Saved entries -
Lemma fake_create_transfer_ok f t :
  fake_wf f → fake_transfer_spec f t (fakeLedger_CreateTransfer t f).
Proof.
  intros Hwf. unfold fakeLedger_CreateTransfer.
  destruct (default false (fake_failed f !! _)) eqn:Hfailed.
  { assert (fake_failed f !! Uint128_String (Transfer_ID t) = Some true) as Hf
      by (destruct (fake_failed f !! _) as [[]|]; done).
    apply reject_spec; [set_solver|by apply Hwf|done..]. }
  destruct (fake_transfers f !! _) as [existing|] eqn:Hex.
  { split_and!; cbn [fst snd]; [done|intros id; apply defs_rel_refl|].
    assert (Transfer_ID existing = Transfer_ID t) as Hid.
    { apply Uint128_String_inj. symmetry. by apply (fwf_transfers _ Hwf). }
    destruct (existing_transfer_spec existing t Hid) as [[Hs Hd]|[[Hs Hd]|(Hc & Hto & Hd)]].
    - rewrite Hs. split; [done|]. exists existing. done.
    - rewrite Hs. split; [done|]. by exists existing.
    - apply transfer_answer_conflict; [done..|]. by exists existing. }
  pose proof (mark_failed_wf f (Transfer_ID t) Hwf Hex) as Hmark.
  destruct (fake_accounts f !! Uint128_String (Transfer_DebitAccountID t)) as [debit|] eqn:Hd;
    [|apply reject_spec; [set_solver|done..]].
  destruct (fake_accounts f !! Uint128_String (Transfer_CreditAccountID t)) as [credit|] eqn:Hc;
    [|apply reject_spec; [set_solver|done..]].
  destruct (Uint128_Uint64 (Transfer_Amount t)) as [amount high].
  destruct (negb (high =? 0)); [apply reject_spec; [set_solver|done..]|].
  destruct (exceeds_credits debit amount); [apply reject_spec; [set_solver|done..]|].
  destruct (exceeds_debits credit amount); [apply reject_spec; [set_solver|done..]|].
  destruct (committed_added t debit credit amount f Hex) as [Hadd Hstamp].
  split_and!; cbn [fst snd commit_transfer].
  - apply committed_wf; [done|]. intros Heq. by rewrite Heq in Hfailed.
  - intros id. by apply committed_defs.
  - destruct (fake_failAfterCommit f); [|done]. split; [by apply loss_foreign|by right].
Qed.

Prompt -
Your answer should be the lines from the one containing "destruct (Uint128_Uint64 (Transfer_Amount" through the last line of the records, repeated exactly and with nothing added.

Your response -
  destruct (Uint128_Uint64 (Transfer_Amount t)) as [amount high].
  destruct (negb (high =? 0)); [apply reject_spec; [set_solver|done..]|].
  destruct (exceeds_credits debit amount); [apply reject_spec; [set_solver|done..]|].
  destruct (exceeds_debits credit amount); [apply reject_spec; [set_solver|done..]|].
  destruct (committed_added t debit credit amount f Hex) as [Hadd Hstamp].
  split_and!; cbn [fst snd commit_transfer].
  - apply committed_wf; [done|]. intros Heq. by rewrite Heq in Hfailed.
  - intros id. by apply committed_defs.
  - destruct (fake_failAfterCommit f); [|done]. split; [by apply loss_foreign|by right].
Qed.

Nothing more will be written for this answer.